- **GIVEN ENTRIES**:
=====
Definition elf_3 : list string :=
  [ "28732d3e73615f616464723629293b0020202020";
    "20202020732d3e73615f706f7274203d20696e";
    "362e73696e365f706f72743b00303a3400202020";
    "2020202020732d3e73615f73636f70655f6964";
    "203d20696e362e73696e365f73636f70655f69";
    "643b00202020206270665f6d61705f7570646174";
    "655f656c656d2826696e666c696768742c2026";
    "69642c2026732c204250465f414e59293b007d00";
    "68616e646c655f7379735f65786974007261775f";
    "7472616365706f696e742f7379735f6578697400";
    "696e742068616e646c655f7379735f65786974";
    "28737472756374206270665f7261775f747261";
    "6365706f696e745f61726773202a637478290020";
    "20202073203d206270665f6d61705f6c6f6f6b";
    "75705f656c656d2826696e666c696768742c20";
    "266964293b002020202069662028217329002020";
    "202065203d206270665f72696e676275665f72";
    "65736572766528266576656e74732c2073697a";
    "656f66282a65292c2030293b0020202020696620";
    "28216529207b0020202020652d3e74676964203d";
    "20746769643b0020202020652d3e706964203d20";
    "28696e742969643b0020202020652d3e73797363";
    "616c6c5f6964203d20732d3e73797363616c6c";
    "5f69643b0020202020652d3e726574203d20286c";
    "6f6e67206c6f6e67296374782d3e617267735b";
    "315d3b0020202020652d3e617267735b305d203d";
    "20732d3e617267735b305d3b0020202020652d3e";
    "617267735b315d203d20732d3e617267735b31";
    "5d3b0020202020652d3e617267735b325d203d20";
    "732d3e617267735b325d3b0020202020652d3e61";
    "7267735b335d203d20732d3e617267735b335d";
    "3b0020202020652d3e617267735b345d203d2073";
    "2d3e617267735b345d3b0020202020652d3e6172";
    "67735b355d203d20732d3e617267735b355d3b00";
    "202020205f5f6275696c74696e5f6d656d6370";
    "7928652d3e636f6d6d2c20732d3e636f6d6d2c";
    "2073697a656f6628652d3e636f6d6d29293b0020";
    "2020205f5f6275696c74696e5f6d656d637079";
    "28652d3e7374722c20732d3e7374722c207369";
    "7a656f6628652d3e73747229293b002020202065";
    "2d3e7374725f6c656e203d20732d3e7374725f";
    "6c656e3b0020202020652d3e73615f66616d696c";
    "79203d20732d3e73615f66616d696c793b002020";
    "2020652d3e73615f706f7274203d20732d3e73";
    "615f706f72743b0020202020652d3e73615f6164";
    "647234203d20732d3e73615f61646472343b0020";
    "2020205f5f6275696c74696e5f6d656d637079";
    "28652d3e73615f61646472362c20732d3e7361";
    "5f61646472362c2073697a656f6628652d3e73";
    "615f616464723629293b0020202020652d3e7361";
    "5f73636f70655f6964203d20732d3e73615f73";
    "636f70655f69643b0020202020652d3e73615f76";
    "616c6964203d20732d3e73615f76616c69643b00";
    "202020206270665f72696e676275665f737562";
    "6d697428652c2030293b004c4943454e53450074";
    "61726765745f74676964002e6d617073002e726f";
    "64617461006c6963656e7365000000009feb010020000000";
    "0000000024000000240000002408000048080000040100000800000023";
    "010000010000000000000021000000fd09000001000000000000003c000000";
    "10000000230100004f000000000000003c0100007301000000400200";
    "100000003c010000ad01000018480200800100003c010000d2";
    "0100001e5c0200880100003c010000fd0100000a68020090";
    "0100003c010000fd01000008680200980100003c0100002202";
    "000009780200b00100003c010000220200001a780200b80100";
    "003c0100002202000025780200c00100003c01000053020000";
    "0f6c0200c80100003c0100002202000009780200d0010000";
    "3c0100006e02000019880200d80100003c0100006e02000012";
    "880200f80100003c010000b302000007940200080200003c";
    "010000b302000011940200400200003c0100006e0200001988";
    "0200480200003c010000dd02000011980200580200003c0100";
    "00dd02000011980200600200003c010000dd0200000f980200";
    "880200003c0100006e02000019880200900200003c0100000d";
    "030000119c0200a00200003c0100000d030000119c0200a8";
    "0200003c0100000d0300000f9c0200d00200003c0100006e02";
    "000019880200d80200003c0100003d03000011a00200e80200";
    "003c0100003d03000011a00200f00200003c0100003d030000";
    "0fa00200180300003c0100006e0200001988020020030000";
    "3c0100006d03000011a40200300300003c0100006d03000011";
    "a40200380300003c0100006d0300000fa40200580300003c";
    "0100006e02000019880200600300003c0100001a04000011a8";
    "0200780300003c0100001a04000011a80200800300003c0100";
    "001a0400000fa80200880300003c010000480400001dac0200";
    "980300003c0100004804000005ac0200a80300003c010000dd";
    "02000005980200b80300003c0100007b0400000c240100c0";
    "0300003c0100007b04000024240100e00300003c01000000000000";
    "00000000e80300003c010000be04000009380100f00300003c01";
    "0000ca04000024480100000400003c010000ca04000009480100";
    "300400003c01000006050000094c0100380400003c01000015";
    "05000014500100400400003c0100003b0500000c78010048";
    "0400003c0100003b05000025780100880400003c0100009a05";
    "000015840100900400003c010000ba05000009880100980400";
    "003c010000ca05000017980100a00400003c01000000000000000000";
    "00d80400003c010000ee05000009ac0100e80400003c01000000";
    "00000000000000f00400003c0100000c06000009bc010010050000";
    "3c0100000c06000009bc0100180500003c0100004d06000014";
    "c80100200500003c0100004d06000012c80100280500003c";
    "010000680600001fd00100480500003c010000ae0600001cd4";
    "0100680500003c010000d30600000de00100780500003c0100";
    "00d30600000de00100880500003c0100001207000015f40100";
    "a00500003c010000960700001aec0100a80500003c01000096";
    "07000014ec0100b00500003c010000bf07000024f00100b8";
    "0500003c010000bf07000015f00100c80500003c010000ea07";
    "000020040200e80500003c010000320800001d080200180600";
    "003c010000580800000d140200300600003c01000058080000";
    "0d140200400600003c01000012070000152c020070060000";
    "3c0100001509000009240200b00600003c010000610900001a";
    "200200b80600003c0100006109000014200200c00600003c";
    "010000890900001e280200c80600003c010000890900001828";
    "0200d80600003c0100000000000000000000f00600003c010000b509";
    "000005c40200100700003c010000eb09000001cc0200fd0900";
    "0032000000000000003c010000150a000000d80200080000003c010000";
    "fd0100000af40200180000003c010000fd01000008f4020020";
    "0000003c010000530200000ff80200280000003c01000022020000";
    "09040300400000003c010000220200001a040300480000003c";
    "0100002202000025040300500000003c010000220200000904";
    "0300600000003c0100000000000000000000680000003c0100004e0a0000";
    "09140300880000003c0100007b0a000009180300900000003c";
    "010000870a000009280300b80000003c010000bc0a0000092c";
    "0300c00000003c010000ca0a00000d480300c80000003c010000";
    "de0a0000134c0300d00000003c010000de0a00000c4c0300d8";
    "0000003c010000f40a000018500300e00000003c010000f40a0000";
    "13500300e80000003c010000170b000019540300f00000003c";
    "010000170b00000c540300f80000003c0100003d0b00001260";
    "0300000100003c0100003d0b000010600300080100003c010000";
    "5a0b000012640300100100003c0100005a0b000010640300";
    "180100003c010000770b000012680300200100003c01000077";
    "0b000010680300280100003c010000940b0000126c030030";
    "0100003c010000940b0000106c0300380100003c010000b10b";
    "000012700300400100003c010000b10b000010700300480100";
    "003c010000ce0b000012740300500100003c010000ce0b0000";
    "10740300580100003c010000eb0b0000057c030078010000";
    "3c010000240c000005800300780300003c0100005a0c000015";
    "840300800300003c0100005a0c000010840300880300003c";
    "010000770c0000178c0300900300003c010000770c0000128c";
    "0300980300003c010000980c000015900300a00300003c0100";
    "00980c000010900300a80300003c010000b50c000016940300";
    "b00300003c010000b50c000011940300b80300003c010000d4";
    "0c000005980300f80300003c010000190d0000199c03000004";
    "00003c010000190d0000149c0300080400003c0100003e0d0000";
    "16a00300100400003c0100003e0d000011a0030018040000";
    "3c0100005d0d000005ac0300380400003c0100000000000000000000";
    "580400003c010000eb09000001b8030010000000230100000e00";
    "0000800100001e000000cc01000000000000d00100001e000000680200";
    "0000000000e001000022000000cc01000000000000200200002200000068";
    "0200000000000068020000220000000703000000000000b0020000220000" ].
(* ===== verification/BpfMachine.v ===== *)
(** * The BPF machine

    What the kernel does with the instructions of a loaded program: eleven
    registers that hold numbers or pointers into an object (the classification
    of [enum bpf_reg_type] of linux/bpf.h), a stack of 512 bytes, and the helpers
    of [BpfIface] over byte memory.  An access outside an object, the use of an
    uninitialised register, a pointer stored as a number, a helper called with
    the wrong kind of argument, or a record that is never submitted makes the
    machine [Stuck]: what the kernel's verifier refuses to load.  The instruction
    set is the language of the embedded object; the machine is its semantics on a
    little-endian machine.  Packet accesses and calls between functions of the
    object, which a single tracepoint program cannot use, are stuck. *)

From stdpp Require Import base list gmap strings.
From Stdlib Require Import ZArith Lia.
From S2P Require Import Prelude CLib Layout BpfIface StraceTypes StraceBpf ElfObject BpfInsn.

Local Open Scope string_scope.
Local Open Scope list_scope.
Local Open Scope Z_scope.

(** ** Arithmetic *)

(** An immediate is sign-extended to 64 bits. *)
Definition imm64 (i : Z) : Z := if i <? 0 then i + 2 ^ 64 else i.

(** The signed reading of a 64-bit number. *)
Definition signed64 (z : Z) : Z := if z <? 2 ^ 63 then z else z - 2 ^ 64.

(** An operation on [w]-bit numbers; shift counts are taken modulo [w], and a
    division by zero gives 0, its remainder the dividend. *)
Definition alu (w : Z) (op : alu_op) (x y : Z) : Z :=
  match op with
  | BPF_ADD => uint w (x + y)
  | BPF_SUB => uint w (x - y)
  | BPF_MUL => uint w (x * y)
  | BPF_OR => uint w (Z.lor x y)
  | BPF_AND => uint w (Z.land x y)
  | BPF_XOR => uint w (Z.lxor x y)
  | BPF_LSH => uint w (Z.shiftl x (y mod w))
  | BPF_RSH => Z.shiftr (uint w x) (y mod w)
  | BPF_ARSH => uint w (Z.shiftr (sint w x) (y mod w))
  | BPF_NEG => uint w (- x)
  | BPF_MOV => uint w y
  | BPF_DIV => if uint w y =? 0 then 0 else uint w x / uint w y
  | BPF_MOD => if uint w y =? 0 then uint w x else uint w x mod uint w y
  end.

Definition jmp_test (w : Z) (op : jmp_op) (x y : Z) : bool :=
  match op with
  | BPF_JEQ => uint w x =? uint w y
  | BPF_JNE => negb (uint w x =? uint w y)
  | BPF_JGT => uint w y <? uint w x
  | BPF_JGE => uint w y <=? uint w x
  | BPF_JLT => uint w x <? uint w y
  | BPF_JLE => uint w x <=? uint w y
  | BPF_JSET => negb (Z.land (uint w x) (uint w y) =? 0)
  | BPF_JSGT => sint w y <? sint w x
  | BPF_JSGE => sint w y <=? sint w x
  | BPF_JSLT => sint w x <? sint w y
  | BPF_JSLE => sint w x <=? sint w y
  end.

(** [BPF_END]: the low [len] bits in the given byte order. *)
Definition endian (order : byte_order) (len x : Z) : option Z :=
  if bool_decide (len = 16 \/ len = 32 \/ len = 64) then
    let bs := le_bytes (Z.to_nat (len / 8)) x in
    Some (le_value (match order with BPF_TO_LE => bs | BPF_TO_BE => rev bs end))
  else None.

(** Little-endian order truncates; the other order twice does too. *)
Lemma endian_le len x : len = 16 \/ len = 32 \/ len = 64 -> endian BPF_TO_LE len x = Some (uint len x).
Proof.
  intros Hl. unfold endian. rewrite bool_decide_eq_true_2 by done. rewrite le_value_le_bytes.
  by destruct Hl as [->|[->| ->]].
Qed.

Lemma endian_be_twice len x :
  len = 16 \/ len = 32 \/ len = 64 ->
  (y ← endian BPF_TO_BE len x; endian BPF_TO_BE len y) = Some (uint len x).
Proof.
  intros Hl. unfold endian. rewrite !bool_decide_eq_true_2 by done. cbn [mbind option_bind].
  set (bs := le_bytes (Z.to_nat (len / 8)) x).
  assert (le_bytes (Z.to_nat (len / 8)) (le_value (rev bs)) = rev bs) as ->.
  { rewrite <- (length_le_bytes (Z.to_nat (len / 8)) x) at 1. fold bs. rewrite <- (length_rev bs).
    apply le_bytes_le_value, Forall_rev, le_bytes_byte. }
  rewrite rev_involutive. unfold bs. rewrite le_value_le_bytes. by destruct Hl as [->|[->| ->]].
Qed.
=====
- **EXERCISE GOAL**:
Some lines contain the word "order". Pull each one out of the listing.

- **YOUR SOLUTION**:
(** [BPF_END]: the low [len] bits in the given byte order. *)
Definition endian (order : byte_order) (len x : Z) : option Z :=
    Some (le_value (match order with BPF_TO_LE => bs | BPF_TO_BE => rev bs end))
(** Little-endian order truncates; the other order twice does too. *)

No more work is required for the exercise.